[Records from a data source]
▽

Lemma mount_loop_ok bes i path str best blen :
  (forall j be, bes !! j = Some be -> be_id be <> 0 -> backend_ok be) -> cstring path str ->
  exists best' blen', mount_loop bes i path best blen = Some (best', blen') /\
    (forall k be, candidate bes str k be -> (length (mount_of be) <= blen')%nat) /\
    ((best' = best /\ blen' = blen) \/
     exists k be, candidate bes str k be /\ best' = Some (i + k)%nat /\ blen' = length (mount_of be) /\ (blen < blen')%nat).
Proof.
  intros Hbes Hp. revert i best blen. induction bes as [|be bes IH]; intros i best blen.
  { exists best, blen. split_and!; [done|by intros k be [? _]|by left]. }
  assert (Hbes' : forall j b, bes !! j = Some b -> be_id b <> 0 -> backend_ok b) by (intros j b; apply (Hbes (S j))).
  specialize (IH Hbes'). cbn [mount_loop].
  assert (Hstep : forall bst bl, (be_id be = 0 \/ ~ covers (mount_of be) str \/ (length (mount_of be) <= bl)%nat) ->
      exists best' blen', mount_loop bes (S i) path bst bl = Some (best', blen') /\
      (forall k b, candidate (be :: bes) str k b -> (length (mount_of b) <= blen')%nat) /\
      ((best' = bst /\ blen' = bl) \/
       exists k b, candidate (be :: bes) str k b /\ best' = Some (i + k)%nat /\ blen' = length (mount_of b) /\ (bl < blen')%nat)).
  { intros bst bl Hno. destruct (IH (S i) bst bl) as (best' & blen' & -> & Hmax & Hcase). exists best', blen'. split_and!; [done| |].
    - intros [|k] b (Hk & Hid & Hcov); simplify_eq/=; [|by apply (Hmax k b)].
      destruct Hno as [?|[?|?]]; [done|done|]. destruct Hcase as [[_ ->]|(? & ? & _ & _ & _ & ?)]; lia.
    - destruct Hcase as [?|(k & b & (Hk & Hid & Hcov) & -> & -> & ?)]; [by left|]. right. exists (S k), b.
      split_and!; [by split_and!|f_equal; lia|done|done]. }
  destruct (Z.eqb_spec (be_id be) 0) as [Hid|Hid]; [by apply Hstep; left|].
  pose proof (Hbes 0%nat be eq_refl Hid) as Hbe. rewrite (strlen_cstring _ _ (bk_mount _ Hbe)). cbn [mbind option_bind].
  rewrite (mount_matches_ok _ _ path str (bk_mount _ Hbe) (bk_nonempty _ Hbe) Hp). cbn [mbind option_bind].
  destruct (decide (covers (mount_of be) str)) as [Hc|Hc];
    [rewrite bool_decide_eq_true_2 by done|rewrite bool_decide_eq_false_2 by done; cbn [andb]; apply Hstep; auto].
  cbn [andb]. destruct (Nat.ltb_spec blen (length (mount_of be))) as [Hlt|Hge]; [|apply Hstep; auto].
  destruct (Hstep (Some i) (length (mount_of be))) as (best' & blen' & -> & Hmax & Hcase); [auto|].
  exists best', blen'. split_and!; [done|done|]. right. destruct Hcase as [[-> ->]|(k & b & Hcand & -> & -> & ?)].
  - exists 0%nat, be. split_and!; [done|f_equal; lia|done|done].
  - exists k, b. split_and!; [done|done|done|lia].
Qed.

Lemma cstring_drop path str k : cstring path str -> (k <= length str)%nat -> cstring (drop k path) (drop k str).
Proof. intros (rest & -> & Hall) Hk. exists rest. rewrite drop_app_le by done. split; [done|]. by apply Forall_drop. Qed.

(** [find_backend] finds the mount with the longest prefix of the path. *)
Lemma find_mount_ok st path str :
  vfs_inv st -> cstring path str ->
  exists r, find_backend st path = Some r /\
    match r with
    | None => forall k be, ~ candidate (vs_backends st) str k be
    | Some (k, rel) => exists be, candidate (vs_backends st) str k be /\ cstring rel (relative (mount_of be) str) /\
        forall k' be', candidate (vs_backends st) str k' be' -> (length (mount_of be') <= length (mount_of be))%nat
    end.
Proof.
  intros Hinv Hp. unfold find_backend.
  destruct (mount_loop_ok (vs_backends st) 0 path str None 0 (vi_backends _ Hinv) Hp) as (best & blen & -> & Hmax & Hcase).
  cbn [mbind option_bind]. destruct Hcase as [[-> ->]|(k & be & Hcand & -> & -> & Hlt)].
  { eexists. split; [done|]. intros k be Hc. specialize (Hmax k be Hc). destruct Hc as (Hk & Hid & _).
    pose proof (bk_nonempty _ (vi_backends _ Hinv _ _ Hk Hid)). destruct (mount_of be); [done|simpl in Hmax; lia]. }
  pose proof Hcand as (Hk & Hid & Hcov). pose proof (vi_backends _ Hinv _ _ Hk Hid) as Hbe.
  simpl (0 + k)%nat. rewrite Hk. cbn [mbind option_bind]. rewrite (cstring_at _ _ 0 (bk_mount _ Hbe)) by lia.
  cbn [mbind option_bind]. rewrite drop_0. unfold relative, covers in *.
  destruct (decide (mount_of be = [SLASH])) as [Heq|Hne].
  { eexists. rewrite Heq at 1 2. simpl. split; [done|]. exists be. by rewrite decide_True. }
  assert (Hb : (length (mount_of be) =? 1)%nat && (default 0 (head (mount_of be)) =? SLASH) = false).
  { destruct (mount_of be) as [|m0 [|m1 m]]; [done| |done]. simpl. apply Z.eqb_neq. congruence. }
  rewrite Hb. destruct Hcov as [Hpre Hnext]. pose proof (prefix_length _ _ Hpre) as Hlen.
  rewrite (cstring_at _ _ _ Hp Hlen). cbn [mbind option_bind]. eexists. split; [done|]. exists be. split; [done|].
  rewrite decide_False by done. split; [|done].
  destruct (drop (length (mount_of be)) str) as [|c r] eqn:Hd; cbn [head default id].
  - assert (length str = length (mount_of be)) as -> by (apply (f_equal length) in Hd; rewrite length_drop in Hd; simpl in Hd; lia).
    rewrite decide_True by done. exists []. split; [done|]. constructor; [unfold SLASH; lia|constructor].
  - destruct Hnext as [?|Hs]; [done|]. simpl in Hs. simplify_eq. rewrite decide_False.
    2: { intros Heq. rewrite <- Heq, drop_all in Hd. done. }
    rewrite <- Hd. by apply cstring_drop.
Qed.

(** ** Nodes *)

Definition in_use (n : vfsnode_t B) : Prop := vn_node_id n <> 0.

△

» Description of the task: Would you repeat the records above without any changes?

» Answer box:
Lemma mount_loop_ok bes i path str best blen :
  (forall j be, bes !! j = Some be -> be_id be <> 0 -> backend_ok be) -> cstring path str ->
  exists best' blen', mount_loop bes i path best blen = Some (best', blen') /\
    (forall k be, candidate bes str k be -> (length (mount_of be) <= blen')%nat) /\
    ((best' = best /\ blen' = blen) \/
     exists k be, candidate bes str k be /\ best' = Some (i + k)%nat /\ blen' = length (mount_of be) /\ (blen < blen')%nat).
Proof.
  intros Hbes Hp. revert i best blen. induction bes as [|be bes IH]; intros i best blen.
  { exists best, blen. split_and!; [done|by intros k be [? _]|by left]. }
  assert (Hbes' : forall j b, bes !! j = Some b -> be_id b <> 0 -> backend_ok b) by (intros j b; apply (Hbes (S j))).
  specialize (IH Hbes'). cbn [mount_loop].
  assert (Hstep : forall bst bl, (be_id be = 0 \/ ~ covers (mount_of be) str \/ (length (mount_of be) <= bl)%nat) ->
      exists best' blen', mount_loop bes (S i) path bst bl = Some (best', blen') /\
      (forall k b, candidate (be :: bes) str k b -> (length (mount_of b) <= blen')%nat) /\
      ((best' = bst /\ blen' = bl) \/
       exists k b, candidate (be :: bes) str k b /\ best' = Some (i + k)%nat /\ blen' = length (mount_of b) /\ (bl < blen')%nat)).
  { intros bst bl Hno. destruct (IH (S i) bst bl) as (best' & blen' & -> & Hmax & Hcase). exists best', blen'. split_and!; [done| |].
    - intros [|k] b (Hk & Hid & Hcov); simplify_eq/=; [|by apply (Hmax k b)].
      destruct Hno as [?|[?|?]]; [done|done|]. destruct Hcase as [[_ ->]|(? & ? & _ & _ & _ & ?)]; lia.
    - destruct Hcase as [?|(k & b & (Hk & Hid & Hcov) & -> & -> & ?)]; [by left|]. right. exists (S k), b.
      split_and!; [by split_and!|f_equal; lia|done|done]. }
  destruct (Z.eqb_spec (be_id be) 0) as [Hid|Hid]; [by apply Hstep; left|].
  pose proof (Hbes 0%nat be eq_refl Hid) as Hbe. rewrite (strlen_cstring _ _ (bk_mount _ Hbe)). cbn [mbind option_bind].
  rewrite (mount_matches_ok _ _ path str (bk_mount _ Hbe) (bk_nonempty _ Hbe) Hp). cbn [mbind option_bind].
  destruct (decide (covers (mount_of be) str)) as [Hc|Hc];
    [rewrite bool_decide_eq_true_2 by done|rewrite bool_decide_eq_false_2 by done; cbn [andb]; apply Hstep; auto].
  cbn [andb]. destruct (Nat.ltb_spec blen (length (mount_of be))) as [Hlt|Hge]; [|apply Hstep; auto].
  destruct (Hstep (Some i) (length (mount_of be))) as (best' & blen' & -> & Hmax & Hcase); [auto|].
  exists best', blen'. split_and!; [done|done|]. right. destruct Hcase as [[-> ->]|(k & b & Hcand & -> & -> & ?)].
  - exists 0%nat, be. split_and!; [done|f_equal; lia|done|done].
  - exists k, b. split_and!; [done|done|done|lia].
Qed.

Lemma cstring_drop path str k : cstring path str -> (k <= length str)%nat -> cstring (drop k path) (drop k str).
Proof. intros (rest & -> & Hall) Hk. exists rest. rewrite drop_app_le by done. split; [done|]. by apply Forall_drop. Qed.

(** [find_backend] finds the mount with the longest prefix of the path. *)
Lemma find_mount_ok st path str :
  vfs_inv st -> cstring path str ->
  exists r, find_backend st path = Some r /\
    match r with
    | None => forall k be, ~ candidate (vs_backends st) str k be
    | Some (k, rel) => exists be, candidate (vs_backends st) str k be /\ cstring rel (relative (mount_of be) str) /\
        forall k' be', candidate (vs_backends st) str k' be' -> (length (mount_of be') <= length (mount_of be))%nat
    end.
Proof.
  intros Hinv Hp. unfold find_backend.
  destruct (mount_loop_ok (vs_backends st) 0 path str None 0 (vi_backends _ Hinv) Hp) as (best & blen & -> & Hmax & Hcase).
  cbn [mbind option_bind]. destruct Hcase as [[-> ->]|(k & be & Hcand & -> & -> & Hlt)].
  { eexists. split; [done|]. intros k be Hc. specialize (Hmax k be Hc). destruct Hc as (Hk & Hid & _).
    pose proof (bk_nonempty _ (vi_backends _ Hinv _ _ Hk Hid)). destruct (mount_of be); [done|simpl in Hmax; lia]. }
  pose proof Hcand as (Hk & Hid & Hcov). pose proof (vi_backends _ Hinv _ _ Hk Hid) as Hbe.
  simpl (0 + k)%nat. rewrite Hk. cbn [mbind option_bind]. rewrite (cstring_at _ _ 0 (bk_mount _ Hbe)) by lia.
  cbn [mbind option_bind]. rewrite drop_0. unfold relative, covers in *.
  destruct (decide (mount_of be = [SLASH])) as [Heq|Hne].
  { eexists. rewrite Heq at 1 2. simpl. split; [done|]. exists be. by rewrite decide_True. }
  assert (Hb : (length (mount_of be) =? 1)%nat && (default 0 (head (mount_of be)) =? SLASH) = false).
  { destruct (mount_of be) as [|m0 [|m1 m]]; [done| |done]. simpl. apply Z.eqb_neq. congruence. }
  rewrite Hb. destruct Hcov as [Hpre Hnext]. pose proof (prefix_length _ _ Hpre) as Hlen.
  rewrite (cstring_at _ _ _ Hp Hlen). cbn [mbind option_bind]. eexists. split; [done|]. exists be. split; [done|].
  rewrite decide_False by done. split; [|done].
  destruct (drop (length (mount_of be)) str) as [|c r] eqn:Hd; cbn [head default id].
  - assert (length str = length (mount_of be)) as -> by (apply (f_equal length) in Hd; rewrite length_drop in Hd; simpl in Hd; lia).
    rewrite decide_True by done. exists []. split; [done|]. constructor; [unfold SLASH; lia|constructor].
  - destruct Hnext as [?|Hs]; [done|]. simpl in Hs. simplify_eq. rewrite decide_False.
    2: { intros Heq. rewrite <- Heq, drop_all in Hd. done. }
    rewrite <- Hd. by apply cstring_drop.
Qed.

(** ** Nodes *)

Definition in_use (n : vfsnode_t B) : Prop := vn_node_id n <> 0.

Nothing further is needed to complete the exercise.